Using Spark 2.3.2.
I am trying to use the values of some columns of a DataFrame and put them into an existing JSON structure. Assuming I have this DataFrame:
val testDF = Seq(("""{"foo": "bar", "meta":{"app1":{"p":"2", "o":"100"}, "app2":{"p":"5", "o":"200"}}}""", "10", "1337")).toDF("key", "p", "o")
// used as key for nested json structure
val app = "appX"
Basically, I would like to get from this column
{
"foo": "bar",
"meta": {
"app1": {
"p": "2",
"o": "100"
},
"app2": {
"p": "5",
"o": "200"
}
}
}
to this:
{
"meta": {
"app1": {
"p": "2",
"o": "100"
},
"app2": {
"p": "5",
"o": "200"
},
"appX": {
"p": "10",
"o": "1337"
}
}
}
based on the columns p and o of the DataFrame.
I have tried:
def process(inputDF: DataFrame, appName: String): DataFrame = {
val res = inputDF
.withColumn(appName, to_json(expr("(p, o)")))
.withColumn("meta", struct(get_json_object('key, "$.meta")))
.selectExpr(s"""struct(meta.*, ${appName} as ${appName}) as myStruct""")

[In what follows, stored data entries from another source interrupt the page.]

(** * pyTAB core: acquisition pipeline and concurrency ramp

    A shallow embedding of [src/pytab/core.py] (the client of the Jellyfin
    hardware survey) and the properties its specification states about it.

    The Python functions are embedded one by one, under their own names:
    [match_hash], [calculate_sha256], [obtainSource], [unpackArchive],
    [benchmark] and [output_json].  Code that touches the outside world
    (file system, HTTP, terminal) runs in a small state-and-exception monad
    over a [World]; every effect is also appended to a trace, so that
    "how many fetches" and "how many deletions" are questions about a list.

    What is not part of [core.py] is a parameter of the development:
    the digest function of [hashlib], [os.path.realpath], the archive
    decoders of [zipfile] and [tarfile], the JSON printer and the worker
    primitive [worker.workMan]. *)

From Stdlib Require Import ZArith Ascii String List Floats.
From stdpp Require Import base option gmap sets list strings.

Local Open Scope Z_scope.
Local Open Scope string_scope.

(** ** Python values shared by the components *)

Definition bytes := list Byte.byte.

(** The exceptions the embedded code can meet. *)
Inductive exn :=
| FileNotFoundError
| FileExistsError
| IsADirectoryError
| NotADirectoryError
| TypeError
| IndexError
| RequestException
| BadArchive.

Inductive result (A : Type) :=
| Ret (a : A)
| Raise (e : exn).
Arguments Ret {A} a.
Arguments Raise {A} e.

(** ** The world: file system, remote server, terminal *)

(** A server's answer to one GET: the request raises, or a response with
    a status code and a body comes back. *)
Inductive http :=
| HttpFault
| HttpReply (status_code : Z) (content : bytes).

Inductive event :=
| EvEcho (message : string) (nl : bool)
| EvGet (url : string)
| EvWrite (path : string)
| EvRemove (path : string)
| EvMakedirs (path : string)
| EvRmtree (path : string).

(** What a path names. *)
Inductive node :=
| File (content : bytes)
| Dir.

(** The file system is a flat map from path strings to nodes: a path is
    absent, a regular file or a directory, and names what was put there
    under exactly that string (no links, no normalisation, a directory is
    recorded by itself).  Its operations do not fail half-way.  [remote] is
    what the server would answer for each URL; no operation changes it. *)
Record World := mkWorld {
  fs : gmap string node;
  remote : string -> http;
  trace : list event
}.

(** The content of the regular file at a path, if there is one. *)
Definition file_at (w : World) (p : string) : option bytes :=
  match fs w !! p with
  | Some (File c) => Some c
  | _ => None
  end.

Definition log (ev : event) (w : World) : World :=
  mkWorld (fs w) (remote w) (trace w ++ [ev]).

Definition set_fs (m : gmap string node) (w : World) : World :=
  mkWorld m (remote w) (trace w).

(** ** State and exception monad *)

Definition M (A : Type) : Type := World -> result A * World.

Definition ret {A} (a : A) : M A := fun w => (Ret a, w).
Definition raise {A} (e : exn) : M A := fun w => (Raise e, w).
Definition bind {A B} (m : M A) (k : A -> M B) : M B :=
  fun w => match m w with
           | (Ret a, w') => k a w'
           | (Raise e, w') => (Raise e, w')
           end.

(** [try: body except Exception: handler] *)
Definition try_except {A} (body handler : M A) : M A :=
  fun w => match body w with
           | (Ret a, w') => (Ret a, w')
           | (Raise _, w') => handler w'
           end.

.select(to_json('myStruct).as("newMeta"))
res.show(false)
res
}
val resultDF = process(testDF, app)
val resultString = resultDF.select("newMeta").collectAsList().get(0).getString(0)
StringContext.treatEscapes(resultString) must be ("""{"meta":{"app1":{"p":"2","o":"100"},"app2":{"p":"5","o":"200"},"appX":{"p":"10","o":"1337"}}}""")
But this assertion is not matching as I can't
- get the content of
appXinto the same level of the other two apps - do not know how to properly handle quotation marks, and
- do not know how to rename "col1" into "meta".
The test fails with:
Expected :"{"[meta":{"app1":{"p":"2","o":"100"},"app2":{"p":"5","o":"200"},"appX":{"p":"10","o":"1337"}}]}"
Actual :"{"[col1":"{"app1":{"p":"2","o":"100"},"app2":{"p":"5","o":"200"}}","appX":"{"p":"10","o":"1337"}"]}"